*** Exercise input ***

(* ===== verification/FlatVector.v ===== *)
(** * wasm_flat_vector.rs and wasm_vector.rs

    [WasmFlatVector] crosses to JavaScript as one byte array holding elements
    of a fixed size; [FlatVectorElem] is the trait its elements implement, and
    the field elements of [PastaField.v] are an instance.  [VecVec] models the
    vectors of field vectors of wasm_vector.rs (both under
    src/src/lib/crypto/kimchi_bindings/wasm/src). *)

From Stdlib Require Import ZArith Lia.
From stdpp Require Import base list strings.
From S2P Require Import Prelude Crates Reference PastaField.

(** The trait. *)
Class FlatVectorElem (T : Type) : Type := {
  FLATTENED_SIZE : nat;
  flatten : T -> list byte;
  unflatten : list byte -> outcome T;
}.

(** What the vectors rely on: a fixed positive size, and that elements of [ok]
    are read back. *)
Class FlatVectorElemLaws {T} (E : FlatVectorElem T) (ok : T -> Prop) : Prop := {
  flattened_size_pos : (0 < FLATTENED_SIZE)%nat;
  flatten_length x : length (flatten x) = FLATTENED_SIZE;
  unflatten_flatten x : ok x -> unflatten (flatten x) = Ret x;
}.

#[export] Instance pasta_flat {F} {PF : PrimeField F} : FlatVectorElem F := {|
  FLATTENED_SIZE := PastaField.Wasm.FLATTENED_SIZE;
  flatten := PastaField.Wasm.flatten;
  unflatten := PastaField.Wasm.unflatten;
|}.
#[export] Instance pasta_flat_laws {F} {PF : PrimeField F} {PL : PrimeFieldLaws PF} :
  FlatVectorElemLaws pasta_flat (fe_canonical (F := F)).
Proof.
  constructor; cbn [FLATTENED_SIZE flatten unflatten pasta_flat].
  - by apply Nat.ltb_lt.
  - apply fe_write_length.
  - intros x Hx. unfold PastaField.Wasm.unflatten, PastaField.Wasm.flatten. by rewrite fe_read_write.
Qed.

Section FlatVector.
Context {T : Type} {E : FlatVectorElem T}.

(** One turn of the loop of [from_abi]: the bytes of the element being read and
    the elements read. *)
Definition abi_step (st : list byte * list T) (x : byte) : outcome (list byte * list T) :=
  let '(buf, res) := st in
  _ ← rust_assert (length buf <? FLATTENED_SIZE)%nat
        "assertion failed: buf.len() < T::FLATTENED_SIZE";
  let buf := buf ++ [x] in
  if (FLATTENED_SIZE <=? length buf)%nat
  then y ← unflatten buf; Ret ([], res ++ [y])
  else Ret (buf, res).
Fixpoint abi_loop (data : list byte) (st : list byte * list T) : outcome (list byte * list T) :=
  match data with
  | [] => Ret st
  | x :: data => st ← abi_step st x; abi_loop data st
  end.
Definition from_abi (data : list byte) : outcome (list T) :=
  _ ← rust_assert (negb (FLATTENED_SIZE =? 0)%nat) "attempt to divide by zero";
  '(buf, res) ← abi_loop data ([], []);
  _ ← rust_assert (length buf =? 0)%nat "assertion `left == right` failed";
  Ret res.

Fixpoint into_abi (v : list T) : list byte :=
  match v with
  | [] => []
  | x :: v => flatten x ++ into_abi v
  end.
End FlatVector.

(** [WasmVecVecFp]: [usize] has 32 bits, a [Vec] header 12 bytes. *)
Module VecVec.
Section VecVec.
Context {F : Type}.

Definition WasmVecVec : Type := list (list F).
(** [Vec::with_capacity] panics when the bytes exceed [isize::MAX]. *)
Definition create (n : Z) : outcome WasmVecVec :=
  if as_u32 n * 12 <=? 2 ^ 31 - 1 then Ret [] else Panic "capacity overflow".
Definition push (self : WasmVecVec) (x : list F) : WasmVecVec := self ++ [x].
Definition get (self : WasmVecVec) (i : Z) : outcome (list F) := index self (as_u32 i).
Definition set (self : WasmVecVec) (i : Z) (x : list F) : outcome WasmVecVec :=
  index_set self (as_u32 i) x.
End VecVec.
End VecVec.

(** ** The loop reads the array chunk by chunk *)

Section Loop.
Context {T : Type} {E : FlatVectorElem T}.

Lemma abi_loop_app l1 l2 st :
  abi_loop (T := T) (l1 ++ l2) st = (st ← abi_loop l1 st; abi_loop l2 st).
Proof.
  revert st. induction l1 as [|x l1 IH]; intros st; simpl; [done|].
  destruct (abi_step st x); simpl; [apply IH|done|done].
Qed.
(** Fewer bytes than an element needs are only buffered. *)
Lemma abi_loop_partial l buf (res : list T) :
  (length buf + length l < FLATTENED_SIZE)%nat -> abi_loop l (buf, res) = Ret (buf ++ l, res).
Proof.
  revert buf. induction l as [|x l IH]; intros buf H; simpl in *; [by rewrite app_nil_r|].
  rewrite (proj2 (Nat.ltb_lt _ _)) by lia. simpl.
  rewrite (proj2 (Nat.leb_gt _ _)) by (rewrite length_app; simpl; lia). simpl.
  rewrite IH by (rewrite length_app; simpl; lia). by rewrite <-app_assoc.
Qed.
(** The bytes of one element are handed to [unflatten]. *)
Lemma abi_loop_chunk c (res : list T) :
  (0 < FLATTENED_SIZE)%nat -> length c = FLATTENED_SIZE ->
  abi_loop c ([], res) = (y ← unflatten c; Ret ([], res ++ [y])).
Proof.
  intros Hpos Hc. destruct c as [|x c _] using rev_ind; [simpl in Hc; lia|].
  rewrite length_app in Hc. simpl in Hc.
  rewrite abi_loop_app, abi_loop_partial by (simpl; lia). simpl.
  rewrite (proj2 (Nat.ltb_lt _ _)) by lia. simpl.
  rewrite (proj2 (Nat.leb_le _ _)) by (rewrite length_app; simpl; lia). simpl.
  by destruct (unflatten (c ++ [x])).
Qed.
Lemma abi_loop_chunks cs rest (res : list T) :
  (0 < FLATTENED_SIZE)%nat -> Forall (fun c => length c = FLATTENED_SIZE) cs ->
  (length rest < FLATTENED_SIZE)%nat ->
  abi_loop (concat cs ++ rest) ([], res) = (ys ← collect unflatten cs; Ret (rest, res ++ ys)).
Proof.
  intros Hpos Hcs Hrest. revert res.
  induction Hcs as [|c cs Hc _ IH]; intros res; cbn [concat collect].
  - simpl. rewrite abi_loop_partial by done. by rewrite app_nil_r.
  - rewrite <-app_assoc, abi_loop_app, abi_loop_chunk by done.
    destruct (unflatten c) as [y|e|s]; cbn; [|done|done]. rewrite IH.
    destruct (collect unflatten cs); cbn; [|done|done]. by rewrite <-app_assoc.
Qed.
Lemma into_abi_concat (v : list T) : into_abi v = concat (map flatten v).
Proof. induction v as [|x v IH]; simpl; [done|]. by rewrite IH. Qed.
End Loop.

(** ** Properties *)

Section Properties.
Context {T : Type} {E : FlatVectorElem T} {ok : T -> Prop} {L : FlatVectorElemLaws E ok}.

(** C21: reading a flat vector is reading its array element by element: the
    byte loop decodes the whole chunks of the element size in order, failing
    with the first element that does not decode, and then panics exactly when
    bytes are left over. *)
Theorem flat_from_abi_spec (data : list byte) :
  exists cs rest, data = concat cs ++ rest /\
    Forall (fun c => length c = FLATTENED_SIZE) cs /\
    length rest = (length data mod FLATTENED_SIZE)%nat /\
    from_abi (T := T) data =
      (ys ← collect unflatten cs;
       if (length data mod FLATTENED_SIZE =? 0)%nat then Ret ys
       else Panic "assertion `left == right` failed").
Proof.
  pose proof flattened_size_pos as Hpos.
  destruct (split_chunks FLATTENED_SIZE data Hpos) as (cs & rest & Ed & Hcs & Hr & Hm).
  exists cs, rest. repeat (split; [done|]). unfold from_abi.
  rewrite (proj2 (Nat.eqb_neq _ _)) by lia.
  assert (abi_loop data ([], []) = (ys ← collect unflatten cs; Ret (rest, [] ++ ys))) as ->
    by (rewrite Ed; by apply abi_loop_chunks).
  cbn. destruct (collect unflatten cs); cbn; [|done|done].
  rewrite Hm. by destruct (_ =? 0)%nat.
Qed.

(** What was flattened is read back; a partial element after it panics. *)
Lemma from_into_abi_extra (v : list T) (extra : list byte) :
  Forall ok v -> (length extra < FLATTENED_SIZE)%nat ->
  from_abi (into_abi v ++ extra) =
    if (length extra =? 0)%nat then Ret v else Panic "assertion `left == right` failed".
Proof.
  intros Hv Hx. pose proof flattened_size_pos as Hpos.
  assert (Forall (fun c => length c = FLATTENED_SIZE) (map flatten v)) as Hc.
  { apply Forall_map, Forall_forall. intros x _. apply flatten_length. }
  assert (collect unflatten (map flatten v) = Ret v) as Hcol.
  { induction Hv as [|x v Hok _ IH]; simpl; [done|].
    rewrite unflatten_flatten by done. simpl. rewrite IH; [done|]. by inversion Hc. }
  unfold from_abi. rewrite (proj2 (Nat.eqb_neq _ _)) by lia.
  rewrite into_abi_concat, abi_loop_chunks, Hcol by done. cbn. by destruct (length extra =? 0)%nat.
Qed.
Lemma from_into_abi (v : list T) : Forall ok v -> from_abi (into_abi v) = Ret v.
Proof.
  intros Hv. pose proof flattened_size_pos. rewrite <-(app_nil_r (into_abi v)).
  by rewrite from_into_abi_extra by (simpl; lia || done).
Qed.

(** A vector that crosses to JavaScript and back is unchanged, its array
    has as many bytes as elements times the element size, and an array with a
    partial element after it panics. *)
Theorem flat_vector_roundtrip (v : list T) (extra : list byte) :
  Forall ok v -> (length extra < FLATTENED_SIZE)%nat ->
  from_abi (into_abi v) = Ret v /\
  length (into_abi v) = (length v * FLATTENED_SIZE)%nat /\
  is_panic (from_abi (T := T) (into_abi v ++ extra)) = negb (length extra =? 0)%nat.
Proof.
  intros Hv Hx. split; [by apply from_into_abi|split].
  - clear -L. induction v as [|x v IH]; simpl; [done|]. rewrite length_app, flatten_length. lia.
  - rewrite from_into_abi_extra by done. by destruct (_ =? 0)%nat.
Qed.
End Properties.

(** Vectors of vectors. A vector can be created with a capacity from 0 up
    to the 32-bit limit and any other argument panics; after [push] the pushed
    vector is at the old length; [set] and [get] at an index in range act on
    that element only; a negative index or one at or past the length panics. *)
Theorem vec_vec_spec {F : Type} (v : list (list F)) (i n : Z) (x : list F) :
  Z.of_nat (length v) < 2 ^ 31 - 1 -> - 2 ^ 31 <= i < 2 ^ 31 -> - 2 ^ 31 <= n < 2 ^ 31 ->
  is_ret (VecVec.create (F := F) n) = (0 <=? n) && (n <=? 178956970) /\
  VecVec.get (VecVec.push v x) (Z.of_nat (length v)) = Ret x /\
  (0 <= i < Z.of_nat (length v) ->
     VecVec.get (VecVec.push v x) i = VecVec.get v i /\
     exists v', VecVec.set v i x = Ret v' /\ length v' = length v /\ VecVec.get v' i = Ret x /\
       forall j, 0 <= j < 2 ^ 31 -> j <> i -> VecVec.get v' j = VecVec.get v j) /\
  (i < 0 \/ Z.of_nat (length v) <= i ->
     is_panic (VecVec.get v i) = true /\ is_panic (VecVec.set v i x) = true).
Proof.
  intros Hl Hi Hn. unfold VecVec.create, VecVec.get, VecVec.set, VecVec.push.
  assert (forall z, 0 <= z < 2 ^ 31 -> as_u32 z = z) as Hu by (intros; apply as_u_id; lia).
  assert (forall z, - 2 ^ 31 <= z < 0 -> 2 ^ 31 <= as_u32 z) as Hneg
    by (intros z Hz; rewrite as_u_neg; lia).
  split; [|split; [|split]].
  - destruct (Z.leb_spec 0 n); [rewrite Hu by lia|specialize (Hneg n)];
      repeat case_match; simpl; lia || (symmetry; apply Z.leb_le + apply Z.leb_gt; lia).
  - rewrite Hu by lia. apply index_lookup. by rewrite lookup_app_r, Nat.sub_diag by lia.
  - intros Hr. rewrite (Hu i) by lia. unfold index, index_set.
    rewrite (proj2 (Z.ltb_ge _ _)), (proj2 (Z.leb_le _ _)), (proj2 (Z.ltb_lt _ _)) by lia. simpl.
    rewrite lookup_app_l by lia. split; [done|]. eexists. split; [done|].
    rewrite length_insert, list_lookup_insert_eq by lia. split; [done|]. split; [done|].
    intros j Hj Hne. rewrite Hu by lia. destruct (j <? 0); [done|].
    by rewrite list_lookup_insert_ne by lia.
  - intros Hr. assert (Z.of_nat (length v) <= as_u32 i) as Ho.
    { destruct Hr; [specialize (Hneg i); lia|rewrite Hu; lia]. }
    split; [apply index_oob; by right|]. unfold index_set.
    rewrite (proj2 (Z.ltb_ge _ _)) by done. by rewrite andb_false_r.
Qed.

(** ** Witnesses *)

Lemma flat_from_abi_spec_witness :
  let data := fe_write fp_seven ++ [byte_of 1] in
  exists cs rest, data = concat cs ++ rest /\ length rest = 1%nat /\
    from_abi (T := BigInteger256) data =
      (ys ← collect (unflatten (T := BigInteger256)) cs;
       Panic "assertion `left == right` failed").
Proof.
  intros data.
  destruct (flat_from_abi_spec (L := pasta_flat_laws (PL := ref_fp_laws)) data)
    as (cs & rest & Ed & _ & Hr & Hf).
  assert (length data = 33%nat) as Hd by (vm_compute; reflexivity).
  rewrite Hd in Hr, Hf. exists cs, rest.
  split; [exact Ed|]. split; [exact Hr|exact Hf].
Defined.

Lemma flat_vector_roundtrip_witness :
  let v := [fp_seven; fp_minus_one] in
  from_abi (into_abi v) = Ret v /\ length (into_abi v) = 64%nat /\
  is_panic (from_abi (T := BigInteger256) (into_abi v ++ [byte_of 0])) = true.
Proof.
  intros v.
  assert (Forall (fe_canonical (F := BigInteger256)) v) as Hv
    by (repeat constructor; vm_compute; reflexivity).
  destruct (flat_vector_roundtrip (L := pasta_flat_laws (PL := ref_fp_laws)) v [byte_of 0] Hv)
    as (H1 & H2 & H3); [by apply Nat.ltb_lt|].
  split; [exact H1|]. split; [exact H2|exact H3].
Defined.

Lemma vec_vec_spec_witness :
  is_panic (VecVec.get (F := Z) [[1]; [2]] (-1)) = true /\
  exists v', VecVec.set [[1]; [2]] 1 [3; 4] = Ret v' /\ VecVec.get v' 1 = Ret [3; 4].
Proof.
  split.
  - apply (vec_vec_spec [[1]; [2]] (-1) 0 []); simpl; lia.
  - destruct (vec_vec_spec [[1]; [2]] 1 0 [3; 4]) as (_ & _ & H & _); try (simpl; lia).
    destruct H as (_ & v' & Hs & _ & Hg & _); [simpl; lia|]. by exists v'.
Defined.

*** End of Exercise input ***

Each line of the entries above that includes the string "fixed" should be copied out.

    of a fixed size; [FlatVectorElem] is the trait its elements implement, and
(** What the vectors rely on: a fixed positive size, and that elements of [ok]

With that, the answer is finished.